### Saved entries
====================
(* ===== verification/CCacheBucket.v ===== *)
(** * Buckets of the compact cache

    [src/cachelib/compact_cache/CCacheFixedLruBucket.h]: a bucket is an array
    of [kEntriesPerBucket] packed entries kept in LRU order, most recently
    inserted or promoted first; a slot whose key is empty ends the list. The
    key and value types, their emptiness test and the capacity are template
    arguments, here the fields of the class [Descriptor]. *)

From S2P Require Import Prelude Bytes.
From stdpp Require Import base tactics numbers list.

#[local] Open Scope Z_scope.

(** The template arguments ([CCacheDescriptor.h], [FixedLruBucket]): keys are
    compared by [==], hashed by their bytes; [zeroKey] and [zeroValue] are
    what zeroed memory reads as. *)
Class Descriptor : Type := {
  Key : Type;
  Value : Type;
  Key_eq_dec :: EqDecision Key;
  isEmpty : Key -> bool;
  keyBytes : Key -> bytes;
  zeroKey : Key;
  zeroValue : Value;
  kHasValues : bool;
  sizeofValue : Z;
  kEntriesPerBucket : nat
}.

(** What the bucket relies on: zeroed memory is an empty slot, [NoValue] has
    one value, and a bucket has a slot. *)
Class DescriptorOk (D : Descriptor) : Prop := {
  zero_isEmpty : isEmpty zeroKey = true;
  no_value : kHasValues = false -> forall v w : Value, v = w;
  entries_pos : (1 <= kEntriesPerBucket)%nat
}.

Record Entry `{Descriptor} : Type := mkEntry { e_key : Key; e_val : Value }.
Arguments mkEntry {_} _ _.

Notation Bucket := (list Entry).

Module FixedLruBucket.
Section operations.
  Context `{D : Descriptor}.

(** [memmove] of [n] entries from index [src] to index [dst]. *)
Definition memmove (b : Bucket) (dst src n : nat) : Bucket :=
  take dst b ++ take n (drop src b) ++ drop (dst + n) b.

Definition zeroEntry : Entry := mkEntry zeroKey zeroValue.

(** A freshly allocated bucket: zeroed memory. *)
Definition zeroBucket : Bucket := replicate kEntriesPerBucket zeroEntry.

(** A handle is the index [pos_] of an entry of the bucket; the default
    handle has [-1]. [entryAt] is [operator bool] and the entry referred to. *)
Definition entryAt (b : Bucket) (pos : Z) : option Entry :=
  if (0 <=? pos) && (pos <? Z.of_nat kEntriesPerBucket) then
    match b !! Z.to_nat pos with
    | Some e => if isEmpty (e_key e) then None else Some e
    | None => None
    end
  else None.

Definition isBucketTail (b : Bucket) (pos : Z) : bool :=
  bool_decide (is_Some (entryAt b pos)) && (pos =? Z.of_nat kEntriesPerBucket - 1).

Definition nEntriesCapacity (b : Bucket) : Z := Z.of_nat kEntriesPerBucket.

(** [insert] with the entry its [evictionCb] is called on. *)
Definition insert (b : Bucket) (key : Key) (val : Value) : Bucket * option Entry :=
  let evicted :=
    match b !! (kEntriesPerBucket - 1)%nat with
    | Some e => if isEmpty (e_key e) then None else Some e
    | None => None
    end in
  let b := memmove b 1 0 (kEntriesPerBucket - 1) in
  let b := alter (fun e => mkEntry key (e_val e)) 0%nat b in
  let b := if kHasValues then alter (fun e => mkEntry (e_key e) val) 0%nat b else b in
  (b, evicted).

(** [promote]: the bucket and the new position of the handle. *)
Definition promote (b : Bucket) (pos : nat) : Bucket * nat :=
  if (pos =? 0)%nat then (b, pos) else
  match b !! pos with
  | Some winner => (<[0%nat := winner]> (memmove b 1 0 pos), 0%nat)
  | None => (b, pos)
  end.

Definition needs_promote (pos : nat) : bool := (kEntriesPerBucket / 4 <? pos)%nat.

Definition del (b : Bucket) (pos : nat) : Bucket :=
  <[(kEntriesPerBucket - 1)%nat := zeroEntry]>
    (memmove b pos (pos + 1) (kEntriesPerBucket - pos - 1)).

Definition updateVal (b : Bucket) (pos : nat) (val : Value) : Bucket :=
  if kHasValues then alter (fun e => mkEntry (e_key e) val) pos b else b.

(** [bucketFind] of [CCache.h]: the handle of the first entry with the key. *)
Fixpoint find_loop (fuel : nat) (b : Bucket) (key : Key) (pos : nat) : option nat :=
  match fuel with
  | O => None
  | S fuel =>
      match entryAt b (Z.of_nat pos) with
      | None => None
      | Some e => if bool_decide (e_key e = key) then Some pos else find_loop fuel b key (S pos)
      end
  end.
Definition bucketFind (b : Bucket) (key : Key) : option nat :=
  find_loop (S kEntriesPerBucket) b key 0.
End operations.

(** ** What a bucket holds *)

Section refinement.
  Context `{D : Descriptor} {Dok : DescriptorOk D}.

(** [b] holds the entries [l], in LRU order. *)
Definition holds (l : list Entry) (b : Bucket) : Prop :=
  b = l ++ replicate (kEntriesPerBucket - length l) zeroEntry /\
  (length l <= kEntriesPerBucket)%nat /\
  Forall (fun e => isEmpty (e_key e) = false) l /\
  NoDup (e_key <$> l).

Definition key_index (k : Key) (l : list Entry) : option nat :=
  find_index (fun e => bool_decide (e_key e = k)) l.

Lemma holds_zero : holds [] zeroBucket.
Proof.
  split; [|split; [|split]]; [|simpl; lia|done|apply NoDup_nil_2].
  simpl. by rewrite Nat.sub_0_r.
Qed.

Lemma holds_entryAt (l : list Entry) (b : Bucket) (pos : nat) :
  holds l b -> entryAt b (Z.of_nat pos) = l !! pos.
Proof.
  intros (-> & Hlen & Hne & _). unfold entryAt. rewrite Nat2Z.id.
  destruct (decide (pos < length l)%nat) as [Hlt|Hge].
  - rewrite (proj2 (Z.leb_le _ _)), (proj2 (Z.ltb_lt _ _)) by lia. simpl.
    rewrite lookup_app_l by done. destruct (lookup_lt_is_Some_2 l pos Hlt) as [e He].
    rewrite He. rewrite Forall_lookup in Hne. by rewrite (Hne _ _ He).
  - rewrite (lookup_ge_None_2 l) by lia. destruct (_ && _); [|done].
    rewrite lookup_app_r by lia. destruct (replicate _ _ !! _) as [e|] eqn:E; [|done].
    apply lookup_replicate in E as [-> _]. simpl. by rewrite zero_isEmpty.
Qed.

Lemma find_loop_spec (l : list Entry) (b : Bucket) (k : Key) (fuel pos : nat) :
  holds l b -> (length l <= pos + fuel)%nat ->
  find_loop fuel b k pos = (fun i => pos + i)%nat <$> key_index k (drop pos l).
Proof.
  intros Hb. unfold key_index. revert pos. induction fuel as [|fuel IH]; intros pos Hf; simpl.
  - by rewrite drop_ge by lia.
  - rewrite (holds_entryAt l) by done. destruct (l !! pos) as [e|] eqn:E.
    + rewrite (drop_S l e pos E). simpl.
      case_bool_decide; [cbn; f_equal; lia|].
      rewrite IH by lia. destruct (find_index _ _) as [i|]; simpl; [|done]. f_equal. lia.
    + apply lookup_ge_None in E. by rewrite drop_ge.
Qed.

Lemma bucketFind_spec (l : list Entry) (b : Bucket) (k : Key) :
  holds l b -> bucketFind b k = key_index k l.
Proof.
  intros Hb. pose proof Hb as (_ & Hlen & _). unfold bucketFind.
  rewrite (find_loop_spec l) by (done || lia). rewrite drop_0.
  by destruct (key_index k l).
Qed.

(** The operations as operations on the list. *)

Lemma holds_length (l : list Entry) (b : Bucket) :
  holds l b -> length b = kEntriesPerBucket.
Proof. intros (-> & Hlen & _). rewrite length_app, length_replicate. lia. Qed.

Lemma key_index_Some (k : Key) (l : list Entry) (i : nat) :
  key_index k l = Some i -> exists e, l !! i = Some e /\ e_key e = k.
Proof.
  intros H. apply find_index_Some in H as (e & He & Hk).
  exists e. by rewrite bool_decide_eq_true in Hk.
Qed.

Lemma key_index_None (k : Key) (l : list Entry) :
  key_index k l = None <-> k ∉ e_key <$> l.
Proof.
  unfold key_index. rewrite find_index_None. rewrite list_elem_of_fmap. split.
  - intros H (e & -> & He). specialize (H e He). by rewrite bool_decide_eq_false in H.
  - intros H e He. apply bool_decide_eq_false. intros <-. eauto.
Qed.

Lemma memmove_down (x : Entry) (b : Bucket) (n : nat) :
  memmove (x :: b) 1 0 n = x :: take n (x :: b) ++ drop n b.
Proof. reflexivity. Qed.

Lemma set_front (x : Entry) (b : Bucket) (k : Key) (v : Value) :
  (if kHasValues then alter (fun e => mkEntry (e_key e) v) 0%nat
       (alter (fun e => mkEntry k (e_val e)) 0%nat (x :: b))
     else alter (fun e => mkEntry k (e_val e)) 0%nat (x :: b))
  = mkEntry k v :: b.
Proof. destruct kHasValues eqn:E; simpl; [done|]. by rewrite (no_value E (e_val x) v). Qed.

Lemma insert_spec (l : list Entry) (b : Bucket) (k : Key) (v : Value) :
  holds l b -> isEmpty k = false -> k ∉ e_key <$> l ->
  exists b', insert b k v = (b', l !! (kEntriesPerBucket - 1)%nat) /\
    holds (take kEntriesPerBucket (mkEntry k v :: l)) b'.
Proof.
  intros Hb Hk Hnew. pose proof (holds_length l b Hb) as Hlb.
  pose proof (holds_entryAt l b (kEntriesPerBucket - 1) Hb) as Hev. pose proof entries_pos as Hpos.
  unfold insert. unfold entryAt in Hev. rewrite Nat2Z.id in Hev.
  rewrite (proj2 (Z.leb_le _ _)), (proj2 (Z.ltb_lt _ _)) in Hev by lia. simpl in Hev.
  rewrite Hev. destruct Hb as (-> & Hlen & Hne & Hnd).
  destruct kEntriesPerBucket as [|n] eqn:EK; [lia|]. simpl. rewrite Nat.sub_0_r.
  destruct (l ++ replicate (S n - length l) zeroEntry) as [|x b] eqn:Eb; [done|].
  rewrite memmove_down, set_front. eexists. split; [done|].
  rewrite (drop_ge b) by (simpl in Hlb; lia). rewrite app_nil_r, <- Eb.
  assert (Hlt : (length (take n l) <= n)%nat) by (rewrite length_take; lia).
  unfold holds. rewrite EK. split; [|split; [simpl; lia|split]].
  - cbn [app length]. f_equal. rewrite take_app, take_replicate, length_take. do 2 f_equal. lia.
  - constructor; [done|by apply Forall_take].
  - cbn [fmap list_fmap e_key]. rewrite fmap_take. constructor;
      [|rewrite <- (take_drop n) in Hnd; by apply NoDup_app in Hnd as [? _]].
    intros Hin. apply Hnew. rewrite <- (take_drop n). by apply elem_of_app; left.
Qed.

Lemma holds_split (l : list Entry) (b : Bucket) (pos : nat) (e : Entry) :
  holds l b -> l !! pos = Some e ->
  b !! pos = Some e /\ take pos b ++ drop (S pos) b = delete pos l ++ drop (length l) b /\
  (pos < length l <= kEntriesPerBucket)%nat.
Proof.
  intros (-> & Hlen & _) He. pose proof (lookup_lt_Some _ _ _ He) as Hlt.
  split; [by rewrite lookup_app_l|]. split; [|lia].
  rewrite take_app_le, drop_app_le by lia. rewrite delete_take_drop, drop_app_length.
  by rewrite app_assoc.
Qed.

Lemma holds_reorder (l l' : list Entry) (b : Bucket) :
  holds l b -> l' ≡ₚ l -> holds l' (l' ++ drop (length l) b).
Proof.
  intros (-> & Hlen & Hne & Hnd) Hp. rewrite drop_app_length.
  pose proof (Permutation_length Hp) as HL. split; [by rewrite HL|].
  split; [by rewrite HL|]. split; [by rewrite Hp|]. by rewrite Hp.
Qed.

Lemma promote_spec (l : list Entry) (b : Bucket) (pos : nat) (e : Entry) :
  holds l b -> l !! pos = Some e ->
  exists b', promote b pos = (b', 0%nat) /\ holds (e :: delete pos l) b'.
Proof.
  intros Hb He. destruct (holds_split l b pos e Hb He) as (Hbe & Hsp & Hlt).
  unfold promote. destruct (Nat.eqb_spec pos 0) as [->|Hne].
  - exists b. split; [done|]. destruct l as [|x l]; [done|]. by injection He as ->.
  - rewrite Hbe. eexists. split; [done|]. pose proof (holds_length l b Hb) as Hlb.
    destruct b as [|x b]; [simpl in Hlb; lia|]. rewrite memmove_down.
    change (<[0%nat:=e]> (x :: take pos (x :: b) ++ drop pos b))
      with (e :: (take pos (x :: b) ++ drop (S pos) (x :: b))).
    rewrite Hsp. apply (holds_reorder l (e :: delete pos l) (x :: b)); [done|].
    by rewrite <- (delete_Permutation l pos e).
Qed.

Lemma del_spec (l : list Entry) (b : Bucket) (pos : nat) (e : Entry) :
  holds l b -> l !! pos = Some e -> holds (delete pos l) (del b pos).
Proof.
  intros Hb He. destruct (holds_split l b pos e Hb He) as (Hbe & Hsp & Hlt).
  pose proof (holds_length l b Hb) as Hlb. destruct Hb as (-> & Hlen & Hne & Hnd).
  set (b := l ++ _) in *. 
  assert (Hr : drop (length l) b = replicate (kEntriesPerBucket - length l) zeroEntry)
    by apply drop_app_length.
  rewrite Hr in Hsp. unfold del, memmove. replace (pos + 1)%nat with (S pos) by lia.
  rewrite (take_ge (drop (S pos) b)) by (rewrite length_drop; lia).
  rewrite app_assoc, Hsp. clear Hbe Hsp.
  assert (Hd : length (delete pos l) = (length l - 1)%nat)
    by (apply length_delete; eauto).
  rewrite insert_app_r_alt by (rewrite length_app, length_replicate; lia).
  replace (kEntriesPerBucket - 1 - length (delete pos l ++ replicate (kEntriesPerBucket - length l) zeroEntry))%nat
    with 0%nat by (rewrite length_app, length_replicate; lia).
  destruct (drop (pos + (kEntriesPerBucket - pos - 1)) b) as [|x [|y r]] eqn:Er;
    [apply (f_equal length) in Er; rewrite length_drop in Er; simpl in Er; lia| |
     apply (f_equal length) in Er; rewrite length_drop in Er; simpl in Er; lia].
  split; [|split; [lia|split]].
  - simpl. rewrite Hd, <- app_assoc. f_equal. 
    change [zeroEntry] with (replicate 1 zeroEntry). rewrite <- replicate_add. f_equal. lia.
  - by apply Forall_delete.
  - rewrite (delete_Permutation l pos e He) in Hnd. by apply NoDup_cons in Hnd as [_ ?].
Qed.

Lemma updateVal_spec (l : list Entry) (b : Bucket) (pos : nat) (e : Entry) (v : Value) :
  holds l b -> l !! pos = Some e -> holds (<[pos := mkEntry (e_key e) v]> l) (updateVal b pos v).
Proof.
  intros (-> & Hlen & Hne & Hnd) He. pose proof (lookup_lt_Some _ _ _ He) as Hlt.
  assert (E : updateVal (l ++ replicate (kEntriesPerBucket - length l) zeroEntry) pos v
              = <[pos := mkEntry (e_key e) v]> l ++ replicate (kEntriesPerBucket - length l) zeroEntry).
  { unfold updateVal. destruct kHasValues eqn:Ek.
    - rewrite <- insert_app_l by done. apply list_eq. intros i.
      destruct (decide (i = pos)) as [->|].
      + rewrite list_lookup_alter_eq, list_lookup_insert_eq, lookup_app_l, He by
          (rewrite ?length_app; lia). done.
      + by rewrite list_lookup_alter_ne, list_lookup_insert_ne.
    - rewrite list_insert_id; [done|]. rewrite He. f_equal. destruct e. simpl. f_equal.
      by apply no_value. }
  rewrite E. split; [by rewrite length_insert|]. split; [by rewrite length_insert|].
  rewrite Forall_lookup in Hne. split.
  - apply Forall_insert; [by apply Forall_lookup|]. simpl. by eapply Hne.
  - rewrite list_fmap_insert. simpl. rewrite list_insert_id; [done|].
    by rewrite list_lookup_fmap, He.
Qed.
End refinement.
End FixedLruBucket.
====================
### WHAT IS BEING ASKED
For the entries above, say how many lines contain the word "operations", giving the number alone.

### ANSWER
3